Recent data suggest that ABO blood group-incompatible donor hearts are immunologically well tolerated in infants undergoing transplantation.


Competing-risks methodology was used to assess outcomes after listing and the impact of a strategy to accept heart grafts from any blood group donor for infants less than 18 months of age.
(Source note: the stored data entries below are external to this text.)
(** * bsc-multiplayer-backend: lobby runtime, message structures, lobby manager

    A shallow embedding of the Go sources
      - [src/internal/messageStructure.go]  (ComputeStructure and its helpers)
      - [src/internal/client.go] and its later revision (DisclosedClientState)
      - [src/internal/lobby.go]             (read loop, RemoveClient, close)
      - the lobby manager                   (CreateLobby, IsJoinPossible, JoinLobby)
    together with the properties stated about them.

    Conventions.  A [uintN] is a [Z] with its wrap-around written out
    ([wrap32], [wrap64]).  A Go panic is the [Panic] outcome.  Pointers to
    clients and lobbies are modelled by the maps that hold them; a nil
    [*Client] is [None].  Everything the code writes to the outside world
    (frames, broadcasts, spawned goroutines) is recorded in a list of
    [Event]s, oldest first.  A byte slice is the list of its elements;
    where the code takes a slice of it, the bytes that lie behind it in
    its backing array, up to its capacity, are given beside it. *)

From Stdlib Require Import ZArith Lia Bool.
From stdpp Require Import base option list gmap strings pretty.

Open Scope Z_scope.

(** ** Machine integers and outcomes *)

Definition wrap32 (z : Z) : Z := z mod 2 ^ 32.
Definition wrap64 (z : Z) : Z := z mod 2 ^ 64.

Inductive Outcome (A : Type) : Type :=
| Ok (a : A)
| Panic (msg : string).
Arguments Ok {A} a.
Arguments Panic {A} msg.

Abbreviation bytes := (list Byte.byte).

Definition byteZ (b : Byte.byte) : Z := Z.of_N (Byte.to_N b).

Definition Zbyte (z : Z) : Byte.byte :=
  match Byte.of_N (Z.to_N (z mod 256)) with
  | Some b => b
  | None => Byte.x00
  end.

(** Go slice expression [s[lo:hi]] on a slice.  The bound is the capacity,
    not the length: [behind] holds the bytes of the backing array that
    follow [s], up to its capacity, and the expression panics unless
    [0 <= lo <= hi <= len s + len behind].  The result shows the bytes of
    the backing array in that range, also those that lie behind [s]. *)
Definition slice (s behind : bytes) (lo hi : Z) : Outcome bytes :=
  if (0 <=? lo) && (lo <=? hi) && (hi <=? Z.of_nat (length s + length behind))
  then Ok (take (Z.to_nat (hi - lo)) (drop (Z.to_nat lo) (s ++ behind)))
  else Panic "slice bounds out of range".

(** [binary.BigEndian.Uint32] and [binary.LittleEndian.Uint32]: both index
    [b[3]] first, so they panic on fewer than four bytes. *)
Definition BigEndian_Uint32 (b : bytes) : Outcome Z :=
  match b with
  | b0 :: b1 :: b2 :: b3 :: _ =>
      Ok (Z.lor (Z.lor (Z.lor (byteZ b3) (Z.shiftl (byteZ b2) 8))
                       (Z.shiftl (byteZ b1) 16))
                (Z.shiftl (byteZ b0) 24))
  | _ => Panic "index out of range"
  end.

Definition LittleEndian_Uint32 (b : bytes) : Outcome Z :=
  match b with
  | b0 :: b1 :: b2 :: b3 :: _ =>
      Ok (Z.lor (Z.lor (Z.lor (byteZ b0) (Z.shiftl (byteZ b1) 8))
                       (Z.shiftl (byteZ b2) 16))
                (Z.shiftl (byteZ b3) 24))
  | _ => Panic "index out of range"
  end.

Definition BigEndian_PutUint32 (v : Z) : bytes :=
  [Zbyte (Z.shiftr v 24); Zbyte (Z.shiftr v 16); Zbyte (Z.shiftr v 8); Zbyte v].

Definition LittleEndian_PutUint32 (v : Z) : bytes :=
  [Zbyte v; Zbyte (Z.shiftr v 8); Zbyte (Z.shiftr v 16); Zbyte (Z.shiftr v 24)].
From 1992 to 2002, there were 91 listing episodes in 84 patients (including 20 fetuses; 50% were male and 63% had congenital heart disease). Beginning in 1995, a strategy to accept ABO-incompatible organs was adopted. Competing-risks analysis showed that after 20 months 60% underwent transplantation, 18% died, and less than 1% were still listed; the remaining 21% were de-listed because of a change of surgical strategy (9%), improved clinical condition (8%), and deterioration to ineligibility (4%). Risk factors for transplantation included only a strategy to accept ABO-incompatible organs (P <.001). Risk factors for death included failure to accept ABO-incompatible organs (P =.002) and Canadian listing status 3 (P =.085) or 4 (P <.001). Multivariable parametric models were used to create competing risk predictions for outcomes specific to status and ABO-incompatible strategy. Higher status resulted in greater mortality regardless of strategy, although for any status, more patients underwent transplantation and fewer died using a strategy to accept ABO-incompatible organs. Parametric modeling of time-related freedom from death or retransplantation demonstrated no significant difference at 4 years posttransplantation (P =.78) for ABO-incompatible (74%) versus ABO-compatible transplants (72%).


A strategy to accept ABO-incompatible donor hearts for infant transplantation significantly improves the likelihood of transplantation and reduces waiting list mortality while not adversely altering outcomes after transplantation.